Physically, an antenna is an assemblage of conductors. A receiving antenna is like an
electric analog of the eye capable of “Radio Vision”. For antenna, it is important to maintain
a high standard of efficiency. In radio communication, we deal with electromagnetic waves
travelling through the earth’s atmosphere. Some knowledge of wave characteristics and
how the radio waves are influenced by propagation conditions are worthwhile. Such
knowledge is an asset to successful DXing on HF / VHF. (It is important to know the time
when conditions are good, and an antenna having top performance). In the last issue, it
was explained about the vertical antennas. Ref. “Angle of Radiation and You” by
N.S.Harisankar, VU3NSH. http://www.hamradioindia.org/circuits/radiation_pattern.php
An antenna will always have some “Ohmic Resistance”, which is the first element.
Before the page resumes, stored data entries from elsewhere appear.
Lemma items_text_flush bfr items :
  items_text (flush bfr ++ items) = bfr +:+ items_text items.
Proof. destruct bfr; [done|]. simpl flush. apply items_text_cons. Qed.

(** The elements of a text read back as the text with its carriage returns
    turned into newlines. *)
Lemma items_text_tokens text : forall bfr,
  items_text (tokens bfr text) = bfr +:+ cr_to_lf text.
Proof.
  induction text as [|a text IH]; intros bfr; simpl.
  - rewrite <- (app_nil_r (flush bfr)), items_text_flush. done.
  - destruct (N_of_ascii a =? 9)%N eqn:Htab.
    + rewrite items_text_flush, items_text_cons, IH.
      apply N.eqb_eq in Htab.
      replace (N_of_ascii a =? 13)%N with false by (rewrite Htab; done).
      f_equal. simpl. f_equal.
      rewrite <- (ascii_N_embedding a), Htab. done.
    + destruct (N_of_ascii a =? 10)%N eqn:Hlf; simpl.
      * rewrite items_text_flush, items_text_cons, IH.
        apply N.eqb_eq in Hlf.
        replace (N_of_ascii a =? 13)%N with false by (rewrite Hlf; done).
        f_equal. simpl. f_equal.
        rewrite <- (ascii_N_embedding a), Hlf. done.
      * destruct (N_of_ascii a =? 13)%N eqn:Hcr.
        -- rewrite items_text_flush, items_text_cons, IH. done.
        -- rewrite IH, append_assoc. done.
Qed.

Lemma run_text_assigned text font :
  accepted text = true ->
  run_text (mkRun (snd (run_text_setter text)) font false) = cr_to_lf text.
Proof.
  intros H. unfold run_text; simpl. rewrite run_text_setter_content by done.
  apply (items_text_tokens text EmptyString).
Qed.

(** A text without carriage returns reads back as it is. *)
Lemma cr_to_lf_id text :
  forallb (fun a => negb (N_of_ascii a =? 13)%N) (list_ascii_of_string text) = true ->
  cr_to_lf text = text.
Proof.
  induction text as [|a text IH]; simpl; [done|].
  intros H. apply andb_prop in H as [Ha H].
  destruct (N_of_ascii a =? 13)%N; [done|]. by rewrite IH.
Qed.

(** ** What the loops of [create_schema_table] leave in a table *)

(** The cell a header is written into when the library takes its text:
    lines 45-54. *)
Definition header_cell (header : string) (cell : Cell) : Cell :=
  mkCell
    [mkParagraph None None
       [mkRun (snd (run_text_setter header))
              (mkFont (Some true) None (Some (Pt 10)) (Some (mkRGB 255 255 255)) None)
              false]]
    (cell_shd cell ++ ["0070C0"]).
In ohmic resistance, power is dissipated as heat and is lost, like in a resistor. The radiation
resistance is the second element, which determines what portion of TX Power is coupled
to space and radiated. The third element is called “reactance”, in which there are two
types (a) capacitive [notation (-J)] , (b) inductive [notation (+J)] (See Figure A). A perfect
antenna is a 50 ohms resistive load to the transmitter, which gives an excellent
performance. Radiation resistance is defined as the ratio of power radiated by the antenna
to the square of the current at the feed point. Radiation resistance is that value of resistance,
if replaced, the radiation mechanism of antenna would dissipate exactly the same amount
of power that the antenna radiated. In Fig. A-1, typical radiation patterns for a 2-element
beam are shown, and its horizontal field over 3600 and its vertical angle of radiation. It is
necessary to be able to physically rotate antennas in order to get maximum power in a
required direction. In many amateur systems the requirement is for a highly directive pattern
to achieve increased “gain and interference reduction”. However, for such systems like
repeaters and mobile communication, it is often necessary to radiate energy in an omni
directional pattern, in order to provide a broadcast type of coverage.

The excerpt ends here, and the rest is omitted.